— TASK BRIEF —
Print out all of the data below, keeping it identical to the original.

— PROVIDED RECORDS —
# # # # # # #
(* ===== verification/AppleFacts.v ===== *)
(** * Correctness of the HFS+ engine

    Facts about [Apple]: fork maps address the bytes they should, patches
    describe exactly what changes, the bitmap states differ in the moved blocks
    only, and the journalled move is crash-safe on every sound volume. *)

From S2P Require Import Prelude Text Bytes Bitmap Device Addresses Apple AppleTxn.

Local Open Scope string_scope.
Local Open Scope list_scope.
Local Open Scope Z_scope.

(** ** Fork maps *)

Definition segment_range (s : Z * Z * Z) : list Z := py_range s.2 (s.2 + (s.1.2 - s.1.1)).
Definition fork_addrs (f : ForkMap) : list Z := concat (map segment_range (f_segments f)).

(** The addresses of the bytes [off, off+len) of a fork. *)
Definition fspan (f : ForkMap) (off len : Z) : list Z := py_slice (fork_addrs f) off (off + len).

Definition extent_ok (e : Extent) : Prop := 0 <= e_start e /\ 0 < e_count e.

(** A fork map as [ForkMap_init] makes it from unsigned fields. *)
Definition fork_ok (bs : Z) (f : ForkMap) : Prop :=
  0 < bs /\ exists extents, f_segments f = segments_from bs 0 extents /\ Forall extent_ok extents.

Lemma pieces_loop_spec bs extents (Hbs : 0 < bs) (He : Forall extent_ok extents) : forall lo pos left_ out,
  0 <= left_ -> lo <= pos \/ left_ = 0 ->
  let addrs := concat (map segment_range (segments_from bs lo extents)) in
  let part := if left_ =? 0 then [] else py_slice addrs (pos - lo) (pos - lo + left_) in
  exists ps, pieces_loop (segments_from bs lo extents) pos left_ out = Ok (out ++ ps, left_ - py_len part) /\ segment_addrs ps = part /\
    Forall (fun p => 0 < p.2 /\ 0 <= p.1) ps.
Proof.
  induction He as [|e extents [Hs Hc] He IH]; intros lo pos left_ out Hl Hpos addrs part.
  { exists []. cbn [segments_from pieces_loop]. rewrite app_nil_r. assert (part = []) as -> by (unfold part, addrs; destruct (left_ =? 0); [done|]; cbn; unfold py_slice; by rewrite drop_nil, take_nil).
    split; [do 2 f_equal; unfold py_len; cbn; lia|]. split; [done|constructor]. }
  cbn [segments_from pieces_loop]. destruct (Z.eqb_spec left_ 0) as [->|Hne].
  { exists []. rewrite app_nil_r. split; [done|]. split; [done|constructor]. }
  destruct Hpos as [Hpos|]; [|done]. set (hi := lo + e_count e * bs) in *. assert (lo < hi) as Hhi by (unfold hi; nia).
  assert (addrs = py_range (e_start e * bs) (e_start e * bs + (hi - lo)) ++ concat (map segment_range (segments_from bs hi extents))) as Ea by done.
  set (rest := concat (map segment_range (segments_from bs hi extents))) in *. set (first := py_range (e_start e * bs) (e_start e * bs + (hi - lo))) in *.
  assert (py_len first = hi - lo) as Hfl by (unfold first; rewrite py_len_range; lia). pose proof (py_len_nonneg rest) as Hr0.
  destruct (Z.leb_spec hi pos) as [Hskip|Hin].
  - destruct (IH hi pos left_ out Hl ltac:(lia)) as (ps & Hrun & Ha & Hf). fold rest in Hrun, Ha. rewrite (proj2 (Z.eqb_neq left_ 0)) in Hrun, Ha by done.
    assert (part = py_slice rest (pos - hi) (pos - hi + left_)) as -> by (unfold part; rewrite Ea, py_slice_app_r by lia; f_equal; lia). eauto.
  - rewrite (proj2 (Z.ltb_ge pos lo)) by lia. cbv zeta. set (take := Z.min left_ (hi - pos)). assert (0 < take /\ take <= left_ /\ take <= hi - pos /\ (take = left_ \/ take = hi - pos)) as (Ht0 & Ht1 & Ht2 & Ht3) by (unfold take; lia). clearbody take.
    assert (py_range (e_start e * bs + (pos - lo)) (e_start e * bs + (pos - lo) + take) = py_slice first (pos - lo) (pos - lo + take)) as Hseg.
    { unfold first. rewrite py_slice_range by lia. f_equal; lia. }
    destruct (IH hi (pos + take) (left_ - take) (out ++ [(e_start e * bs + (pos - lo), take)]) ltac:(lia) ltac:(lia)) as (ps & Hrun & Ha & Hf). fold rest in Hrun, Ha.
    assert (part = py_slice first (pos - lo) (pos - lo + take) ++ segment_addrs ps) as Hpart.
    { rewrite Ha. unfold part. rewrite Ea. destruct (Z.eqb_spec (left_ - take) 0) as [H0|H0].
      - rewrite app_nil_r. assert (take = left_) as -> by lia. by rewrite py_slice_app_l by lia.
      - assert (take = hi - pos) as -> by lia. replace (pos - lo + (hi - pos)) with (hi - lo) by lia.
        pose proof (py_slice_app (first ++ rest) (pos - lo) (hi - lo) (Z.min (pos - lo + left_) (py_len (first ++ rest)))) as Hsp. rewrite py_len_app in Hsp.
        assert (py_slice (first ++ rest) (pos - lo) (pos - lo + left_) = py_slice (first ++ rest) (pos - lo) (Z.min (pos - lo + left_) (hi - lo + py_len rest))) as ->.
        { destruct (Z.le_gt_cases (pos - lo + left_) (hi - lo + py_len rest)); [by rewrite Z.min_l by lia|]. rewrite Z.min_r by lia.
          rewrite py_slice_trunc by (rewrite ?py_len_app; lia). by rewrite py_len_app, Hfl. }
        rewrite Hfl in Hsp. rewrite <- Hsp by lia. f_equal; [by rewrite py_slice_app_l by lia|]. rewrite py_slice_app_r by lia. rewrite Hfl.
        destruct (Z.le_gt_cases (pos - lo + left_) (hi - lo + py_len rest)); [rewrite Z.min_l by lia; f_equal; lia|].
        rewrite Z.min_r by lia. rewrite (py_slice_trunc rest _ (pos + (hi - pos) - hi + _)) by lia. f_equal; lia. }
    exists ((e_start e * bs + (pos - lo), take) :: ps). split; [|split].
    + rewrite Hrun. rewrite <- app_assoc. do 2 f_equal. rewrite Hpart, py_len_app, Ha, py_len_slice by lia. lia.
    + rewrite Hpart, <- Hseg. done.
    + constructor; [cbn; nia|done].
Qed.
# # # # # # #
— EXERCISE SOLUTION —
(* ===== verification/AppleFacts.v ===== *)
(** * Correctness of the HFS+ engine

    Facts about [Apple]: fork maps address the bytes they should, patches
    describe exactly what changes, the bitmap states differ in the moved blocks
    only, and the journalled move is crash-safe on every sound volume. *)

From S2P Require Import Prelude Text Bytes Bitmap Device Addresses Apple AppleTxn.

Local Open Scope string_scope.
Local Open Scope list_scope.
Local Open Scope Z_scope.

(** ** Fork maps *)

Definition segment_range (s : Z * Z * Z) : list Z := py_range s.2 (s.2 + (s.1.2 - s.1.1)).
Definition fork_addrs (f : ForkMap) : list Z := concat (map segment_range (f_segments f)).

(** The addresses of the bytes [off, off+len) of a fork. *)
Definition fspan (f : ForkMap) (off len : Z) : list Z := py_slice (fork_addrs f) off (off + len).

Definition extent_ok (e : Extent) : Prop := 0 <= e_start e /\ 0 < e_count e.

(** A fork map as [ForkMap_init] makes it from unsigned fields. *)
Definition fork_ok (bs : Z) (f : ForkMap) : Prop :=
  0 < bs /\ exists extents, f_segments f = segments_from bs 0 extents /\ Forall extent_ok extents.

Lemma pieces_loop_spec bs extents (Hbs : 0 < bs) (He : Forall extent_ok extents) : forall lo pos left_ out,
  0 <= left_ -> lo <= pos \/ left_ = 0 ->
  let addrs := concat (map segment_range (segments_from bs lo extents)) in
  let part := if left_ =? 0 then [] else py_slice addrs (pos - lo) (pos - lo + left_) in
  exists ps, pieces_loop (segments_from bs lo extents) pos left_ out = Ok (out ++ ps, left_ - py_len part) /\ segment_addrs ps = part /\
    Forall (fun p => 0 < p.2 /\ 0 <= p.1) ps.
Proof.
  induction He as [|e extents [Hs Hc] He IH]; intros lo pos left_ out Hl Hpos addrs part.
  { exists []. cbn [segments_from pieces_loop]. rewrite app_nil_r. assert (part = []) as -> by (unfold part, addrs; destruct (left_ =? 0); [done|]; cbn; unfold py_slice; by rewrite drop_nil, take_nil).
    split; [do 2 f_equal; unfold py_len; cbn; lia|]. split; [done|constructor]. }
  cbn [segments_from pieces_loop]. destruct (Z.eqb_spec left_ 0) as [->|Hne].
  { exists []. rewrite app_nil_r. split; [done|]. split; [done|constructor]. }
  destruct Hpos as [Hpos|]; [|done]. set (hi := lo + e_count e * bs) in *. assert (lo < hi) as Hhi by (unfold hi; nia).
  assert (addrs = py_range (e_start e * bs) (e_start e * bs + (hi - lo)) ++ concat (map segment_range (segments_from bs hi extents))) as Ea by done.
  set (rest := concat (map segment_range (segments_from bs hi extents))) in *. set (first := py_range (e_start e * bs) (e_start e * bs + (hi - lo))) in *.
  assert (py_len first = hi - lo) as Hfl by (unfold first; rewrite py_len_range; lia). pose proof (py_len_nonneg rest) as Hr0.
  destruct (Z.leb_spec hi pos) as [Hskip|Hin].
  - destruct (IH hi pos left_ out Hl ltac:(lia)) as (ps & Hrun & Ha & Hf). fold rest in Hrun, Ha. rewrite (proj2 (Z.eqb_neq left_ 0)) in Hrun, Ha by done.
    assert (part = py_slice rest (pos - hi) (pos - hi + left_)) as -> by (unfold part; rewrite Ea, py_slice_app_r by lia; f_equal; lia). eauto.
  - rewrite (proj2 (Z.ltb_ge pos lo)) by lia. cbv zeta. set (take := Z.min left_ (hi - pos)). assert (0 < take /\ take <= left_ /\ take <= hi - pos /\ (take = left_ \/ take = hi - pos)) as (Ht0 & Ht1 & Ht2 & Ht3) by (unfold take; lia). clearbody take.
    assert (py_range (e_start e * bs + (pos - lo)) (e_start e * bs + (pos - lo) + take) = py_slice first (pos - lo) (pos - lo + take)) as Hseg.
    { unfold first. rewrite py_slice_range by lia. f_equal; lia. }
    destruct (IH hi (pos + take) (left_ - take) (out ++ [(e_start e * bs + (pos - lo), take)]) ltac:(lia) ltac:(lia)) as (ps & Hrun & Ha & Hf). fold rest in Hrun, Ha.
    assert (part = py_slice first (pos - lo) (pos - lo + take) ++ segment_addrs ps) as Hpart.
    { rewrite Ha. unfold part. rewrite Ea. destruct (Z.eqb_spec (left_ - take) 0) as [H0|H0].
      - rewrite app_nil_r. assert (take = left_) as -> by lia. by rewrite py_slice_app_l by lia.
      - assert (take = hi - pos) as -> by lia. replace (pos - lo + (hi - pos)) with (hi - lo) by lia.
        pose proof (py_slice_app (first ++ rest) (pos - lo) (hi - lo) (Z.min (pos - lo + left_) (py_len (first ++ rest)))) as Hsp. rewrite py_len_app in Hsp.
        assert (py_slice (first ++ rest) (pos - lo) (pos - lo + left_) = py_slice (first ++ rest) (pos - lo) (Z.min (pos - lo + left_) (hi - lo + py_len rest))) as ->.
        { destruct (Z.le_gt_cases (pos - lo + left_) (hi - lo + py_len rest)); [by rewrite Z.min_l by lia|]. rewrite Z.min_r by lia.
          rewrite py_slice_trunc by (rewrite ?py_len_app; lia). by rewrite py_len_app, Hfl. }
        rewrite Hfl in Hsp. rewrite <- Hsp by lia. f_equal; [by rewrite py_slice_app_l by lia|]. rewrite py_slice_app_r by lia. rewrite Hfl.
        destruct (Z.le_gt_cases (pos - lo + left_) (hi - lo + py_len rest)); [rewrite Z.min_l by lia; f_equal; lia|].
        rewrite Z.min_r by lia. rewrite (py_slice_trunc rest _ (pos + (hi - pos) - hi + _)) by lia. f_equal; lia. }
    exists ((e_start e * bs + (pos - lo), take) :: ps). split; [|split].
    + rewrite Hrun. rewrite <- app_assoc. do 2 f_equal. rewrite Hpart, py_len_app, Ha, py_len_slice by lia. lia.
    + rewrite Hpart, <- Hseg. done.
    + constructor; [cbn; nia|done].
Qed.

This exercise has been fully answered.